TASK PROMPT: Please copy out the entries below exactly, beginning with the line that contains "Lemma insert_resolved schema" and ending with the line that contains "-> & Hin%elem_of_map_iter)%list_elem_of_fmap.", and include nothing outside that span.
# # # #
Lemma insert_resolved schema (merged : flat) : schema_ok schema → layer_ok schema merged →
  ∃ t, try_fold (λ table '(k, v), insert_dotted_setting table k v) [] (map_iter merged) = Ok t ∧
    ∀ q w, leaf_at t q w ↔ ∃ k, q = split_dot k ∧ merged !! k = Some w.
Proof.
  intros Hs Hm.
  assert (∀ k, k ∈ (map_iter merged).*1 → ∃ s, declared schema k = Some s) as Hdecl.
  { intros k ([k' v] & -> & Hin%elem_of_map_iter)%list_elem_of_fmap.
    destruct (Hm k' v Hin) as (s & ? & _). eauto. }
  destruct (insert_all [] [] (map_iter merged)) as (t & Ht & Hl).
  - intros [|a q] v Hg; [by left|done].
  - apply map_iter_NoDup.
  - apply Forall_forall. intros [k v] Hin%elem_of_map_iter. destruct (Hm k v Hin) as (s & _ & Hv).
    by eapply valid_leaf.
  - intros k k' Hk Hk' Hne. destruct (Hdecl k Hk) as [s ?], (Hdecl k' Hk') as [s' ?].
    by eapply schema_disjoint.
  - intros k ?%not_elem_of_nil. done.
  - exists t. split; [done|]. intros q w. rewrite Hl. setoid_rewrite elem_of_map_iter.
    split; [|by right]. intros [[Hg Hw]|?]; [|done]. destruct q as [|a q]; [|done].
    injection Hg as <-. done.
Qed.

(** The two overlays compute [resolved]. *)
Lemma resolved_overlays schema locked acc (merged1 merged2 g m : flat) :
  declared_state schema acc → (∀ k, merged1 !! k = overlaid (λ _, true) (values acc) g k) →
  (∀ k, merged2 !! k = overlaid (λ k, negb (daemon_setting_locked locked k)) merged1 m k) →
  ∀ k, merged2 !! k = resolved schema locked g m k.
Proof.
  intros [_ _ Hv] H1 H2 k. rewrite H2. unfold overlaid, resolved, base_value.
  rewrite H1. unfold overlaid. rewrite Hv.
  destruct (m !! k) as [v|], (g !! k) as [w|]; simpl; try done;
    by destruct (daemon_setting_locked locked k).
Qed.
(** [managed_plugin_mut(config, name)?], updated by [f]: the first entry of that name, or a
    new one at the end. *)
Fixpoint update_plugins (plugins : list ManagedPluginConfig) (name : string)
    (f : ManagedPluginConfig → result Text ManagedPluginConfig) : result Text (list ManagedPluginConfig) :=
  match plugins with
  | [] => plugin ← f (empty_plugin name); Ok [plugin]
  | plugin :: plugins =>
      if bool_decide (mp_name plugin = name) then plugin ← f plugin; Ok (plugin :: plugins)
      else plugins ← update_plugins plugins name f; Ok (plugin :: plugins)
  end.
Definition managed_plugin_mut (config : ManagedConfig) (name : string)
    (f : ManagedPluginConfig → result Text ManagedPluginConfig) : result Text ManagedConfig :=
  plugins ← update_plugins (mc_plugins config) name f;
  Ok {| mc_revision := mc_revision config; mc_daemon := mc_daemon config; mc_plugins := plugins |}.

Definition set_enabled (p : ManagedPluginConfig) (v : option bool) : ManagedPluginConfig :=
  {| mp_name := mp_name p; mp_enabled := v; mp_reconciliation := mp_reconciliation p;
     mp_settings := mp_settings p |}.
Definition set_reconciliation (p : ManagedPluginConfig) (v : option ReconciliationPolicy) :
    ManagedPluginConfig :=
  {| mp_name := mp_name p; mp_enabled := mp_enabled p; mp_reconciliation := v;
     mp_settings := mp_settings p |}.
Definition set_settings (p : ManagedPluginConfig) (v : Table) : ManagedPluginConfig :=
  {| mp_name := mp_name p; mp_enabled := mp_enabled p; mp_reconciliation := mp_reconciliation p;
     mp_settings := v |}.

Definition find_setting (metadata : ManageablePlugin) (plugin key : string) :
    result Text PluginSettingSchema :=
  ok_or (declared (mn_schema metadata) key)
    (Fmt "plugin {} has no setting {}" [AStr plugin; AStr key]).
# # # #
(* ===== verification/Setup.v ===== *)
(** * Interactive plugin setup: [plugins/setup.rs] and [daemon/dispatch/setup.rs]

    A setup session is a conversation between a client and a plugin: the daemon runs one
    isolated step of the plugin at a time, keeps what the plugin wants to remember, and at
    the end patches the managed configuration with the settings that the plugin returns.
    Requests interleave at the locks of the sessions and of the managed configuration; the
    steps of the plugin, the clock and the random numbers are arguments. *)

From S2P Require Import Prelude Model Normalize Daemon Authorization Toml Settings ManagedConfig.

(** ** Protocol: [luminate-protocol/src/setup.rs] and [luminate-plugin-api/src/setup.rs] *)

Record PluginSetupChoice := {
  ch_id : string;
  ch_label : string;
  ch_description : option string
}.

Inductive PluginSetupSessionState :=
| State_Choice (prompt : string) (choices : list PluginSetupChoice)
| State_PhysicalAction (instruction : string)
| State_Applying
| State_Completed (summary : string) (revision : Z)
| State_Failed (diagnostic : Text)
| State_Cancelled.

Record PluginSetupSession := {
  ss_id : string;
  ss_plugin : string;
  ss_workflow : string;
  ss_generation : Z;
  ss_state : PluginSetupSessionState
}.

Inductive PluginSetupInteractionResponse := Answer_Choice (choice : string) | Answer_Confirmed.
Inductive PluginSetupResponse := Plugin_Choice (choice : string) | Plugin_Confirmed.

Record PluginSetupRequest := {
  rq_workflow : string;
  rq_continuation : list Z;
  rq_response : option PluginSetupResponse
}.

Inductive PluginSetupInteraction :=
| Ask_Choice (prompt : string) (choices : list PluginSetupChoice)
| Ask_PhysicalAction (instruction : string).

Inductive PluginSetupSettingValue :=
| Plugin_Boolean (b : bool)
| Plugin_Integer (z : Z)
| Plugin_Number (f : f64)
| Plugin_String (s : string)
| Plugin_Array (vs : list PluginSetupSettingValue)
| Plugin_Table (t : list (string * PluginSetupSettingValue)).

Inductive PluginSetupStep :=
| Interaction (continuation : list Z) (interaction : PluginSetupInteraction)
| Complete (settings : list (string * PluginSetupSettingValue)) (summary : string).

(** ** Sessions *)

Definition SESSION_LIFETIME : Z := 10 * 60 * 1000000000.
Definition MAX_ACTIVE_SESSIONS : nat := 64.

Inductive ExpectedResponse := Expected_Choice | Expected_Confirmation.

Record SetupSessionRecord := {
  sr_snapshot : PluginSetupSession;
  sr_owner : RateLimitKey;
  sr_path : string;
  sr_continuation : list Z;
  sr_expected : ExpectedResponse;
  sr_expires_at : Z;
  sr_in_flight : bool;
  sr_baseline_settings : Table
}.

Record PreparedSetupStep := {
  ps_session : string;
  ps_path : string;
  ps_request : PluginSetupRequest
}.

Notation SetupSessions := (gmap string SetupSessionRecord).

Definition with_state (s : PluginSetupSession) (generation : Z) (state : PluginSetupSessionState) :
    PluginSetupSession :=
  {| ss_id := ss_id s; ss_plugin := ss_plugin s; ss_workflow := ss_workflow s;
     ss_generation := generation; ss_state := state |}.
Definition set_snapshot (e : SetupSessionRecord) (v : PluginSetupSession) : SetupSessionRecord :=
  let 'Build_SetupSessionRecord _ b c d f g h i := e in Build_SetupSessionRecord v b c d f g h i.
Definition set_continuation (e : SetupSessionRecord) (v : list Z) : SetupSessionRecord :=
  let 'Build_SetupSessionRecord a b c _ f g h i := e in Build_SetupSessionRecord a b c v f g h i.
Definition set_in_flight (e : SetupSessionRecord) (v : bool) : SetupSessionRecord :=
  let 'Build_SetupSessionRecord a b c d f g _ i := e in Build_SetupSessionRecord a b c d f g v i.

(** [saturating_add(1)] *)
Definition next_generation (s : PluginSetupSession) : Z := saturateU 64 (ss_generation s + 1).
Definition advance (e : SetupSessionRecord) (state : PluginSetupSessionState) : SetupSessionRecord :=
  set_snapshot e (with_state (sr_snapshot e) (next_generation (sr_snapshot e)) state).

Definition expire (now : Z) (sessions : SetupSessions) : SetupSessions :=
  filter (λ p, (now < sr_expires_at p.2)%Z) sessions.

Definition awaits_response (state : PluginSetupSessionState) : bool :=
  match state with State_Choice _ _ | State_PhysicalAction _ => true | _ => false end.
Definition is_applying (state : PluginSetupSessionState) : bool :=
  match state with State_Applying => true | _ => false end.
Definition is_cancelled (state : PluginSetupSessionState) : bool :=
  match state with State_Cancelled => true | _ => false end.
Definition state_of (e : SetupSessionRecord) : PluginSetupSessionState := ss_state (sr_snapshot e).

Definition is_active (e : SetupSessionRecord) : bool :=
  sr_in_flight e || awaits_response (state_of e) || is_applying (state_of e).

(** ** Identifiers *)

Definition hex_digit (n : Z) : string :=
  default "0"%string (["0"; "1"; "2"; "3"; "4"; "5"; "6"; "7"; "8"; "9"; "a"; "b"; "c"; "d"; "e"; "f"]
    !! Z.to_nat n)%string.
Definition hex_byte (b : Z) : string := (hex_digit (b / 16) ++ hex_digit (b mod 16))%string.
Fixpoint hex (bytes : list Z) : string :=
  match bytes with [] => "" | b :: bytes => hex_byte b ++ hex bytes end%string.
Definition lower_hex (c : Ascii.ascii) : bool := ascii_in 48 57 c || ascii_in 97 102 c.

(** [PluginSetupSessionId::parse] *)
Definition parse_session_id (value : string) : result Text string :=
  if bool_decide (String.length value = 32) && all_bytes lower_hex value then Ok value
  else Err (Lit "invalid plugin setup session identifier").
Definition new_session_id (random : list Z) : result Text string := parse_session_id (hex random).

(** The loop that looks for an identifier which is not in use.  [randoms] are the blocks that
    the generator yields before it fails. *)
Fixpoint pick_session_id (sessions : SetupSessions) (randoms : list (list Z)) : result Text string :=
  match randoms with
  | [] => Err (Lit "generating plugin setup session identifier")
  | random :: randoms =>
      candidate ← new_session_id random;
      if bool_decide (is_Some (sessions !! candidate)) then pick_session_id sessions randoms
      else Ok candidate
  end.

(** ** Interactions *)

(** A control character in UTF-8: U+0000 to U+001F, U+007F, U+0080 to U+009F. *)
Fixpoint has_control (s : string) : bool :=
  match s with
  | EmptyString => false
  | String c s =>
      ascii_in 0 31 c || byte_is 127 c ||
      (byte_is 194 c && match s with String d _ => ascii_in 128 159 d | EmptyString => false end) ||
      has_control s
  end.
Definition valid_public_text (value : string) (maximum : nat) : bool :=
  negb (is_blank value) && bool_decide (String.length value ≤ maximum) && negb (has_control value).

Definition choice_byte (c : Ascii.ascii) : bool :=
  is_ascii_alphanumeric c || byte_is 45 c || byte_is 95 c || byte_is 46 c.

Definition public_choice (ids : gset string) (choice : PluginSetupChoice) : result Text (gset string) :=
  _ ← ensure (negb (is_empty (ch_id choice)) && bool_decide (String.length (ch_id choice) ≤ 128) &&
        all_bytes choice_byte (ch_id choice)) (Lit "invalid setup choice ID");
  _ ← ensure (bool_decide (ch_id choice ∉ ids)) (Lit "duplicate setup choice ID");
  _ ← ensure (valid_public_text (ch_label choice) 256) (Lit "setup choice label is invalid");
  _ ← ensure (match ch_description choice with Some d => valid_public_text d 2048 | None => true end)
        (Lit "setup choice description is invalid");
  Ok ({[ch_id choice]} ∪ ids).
# # # #
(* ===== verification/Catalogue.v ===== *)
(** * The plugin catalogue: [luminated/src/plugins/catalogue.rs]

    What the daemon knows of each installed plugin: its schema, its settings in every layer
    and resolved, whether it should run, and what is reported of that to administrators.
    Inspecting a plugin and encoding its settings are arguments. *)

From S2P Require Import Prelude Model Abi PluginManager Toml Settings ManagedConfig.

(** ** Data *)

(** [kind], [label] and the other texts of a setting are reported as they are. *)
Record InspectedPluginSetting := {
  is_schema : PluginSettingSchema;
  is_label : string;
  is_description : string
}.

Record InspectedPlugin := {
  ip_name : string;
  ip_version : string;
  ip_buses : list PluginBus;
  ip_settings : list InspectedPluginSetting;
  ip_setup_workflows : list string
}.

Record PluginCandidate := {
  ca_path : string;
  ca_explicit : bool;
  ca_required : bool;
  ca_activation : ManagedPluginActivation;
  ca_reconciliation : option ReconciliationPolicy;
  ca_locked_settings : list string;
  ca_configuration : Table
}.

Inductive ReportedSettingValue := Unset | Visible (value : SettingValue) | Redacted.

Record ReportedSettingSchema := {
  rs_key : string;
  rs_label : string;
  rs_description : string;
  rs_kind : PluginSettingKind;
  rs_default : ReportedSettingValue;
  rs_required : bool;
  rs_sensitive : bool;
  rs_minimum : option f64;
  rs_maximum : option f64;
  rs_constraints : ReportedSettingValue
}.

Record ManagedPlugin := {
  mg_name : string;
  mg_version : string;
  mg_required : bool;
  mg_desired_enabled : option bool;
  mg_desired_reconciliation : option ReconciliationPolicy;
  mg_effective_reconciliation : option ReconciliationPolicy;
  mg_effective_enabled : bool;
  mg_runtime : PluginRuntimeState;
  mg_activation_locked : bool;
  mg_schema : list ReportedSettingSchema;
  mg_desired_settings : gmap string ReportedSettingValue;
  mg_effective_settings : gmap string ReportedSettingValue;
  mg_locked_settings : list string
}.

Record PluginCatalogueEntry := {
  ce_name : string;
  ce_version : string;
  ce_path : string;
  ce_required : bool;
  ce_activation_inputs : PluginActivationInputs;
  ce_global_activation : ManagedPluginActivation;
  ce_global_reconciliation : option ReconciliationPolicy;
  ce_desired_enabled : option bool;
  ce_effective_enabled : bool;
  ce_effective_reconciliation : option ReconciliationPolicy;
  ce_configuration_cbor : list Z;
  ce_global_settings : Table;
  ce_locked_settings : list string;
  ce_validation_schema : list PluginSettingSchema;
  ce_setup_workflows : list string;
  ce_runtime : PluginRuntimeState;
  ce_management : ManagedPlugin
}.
# # # #
RESULT OF THIS TASK:
Lemma insert_resolved schema (merged : flat) : schema_ok schema → layer_ok schema merged →
  ∃ t, try_fold (λ table '(k, v), insert_dotted_setting table k v) [] (map_iter merged) = Ok t ∧
    ∀ q w, leaf_at t q w ↔ ∃ k, q = split_dot k ∧ merged !! k = Some w.
Proof.
  intros Hs Hm.
  assert (∀ k, k ∈ (map_iter merged).*1 → ∃ s, declared schema k = Some s) as Hdecl.
  { intros k ([k' v] & -> & Hin%elem_of_map_iter)%list_elem_of_fmap.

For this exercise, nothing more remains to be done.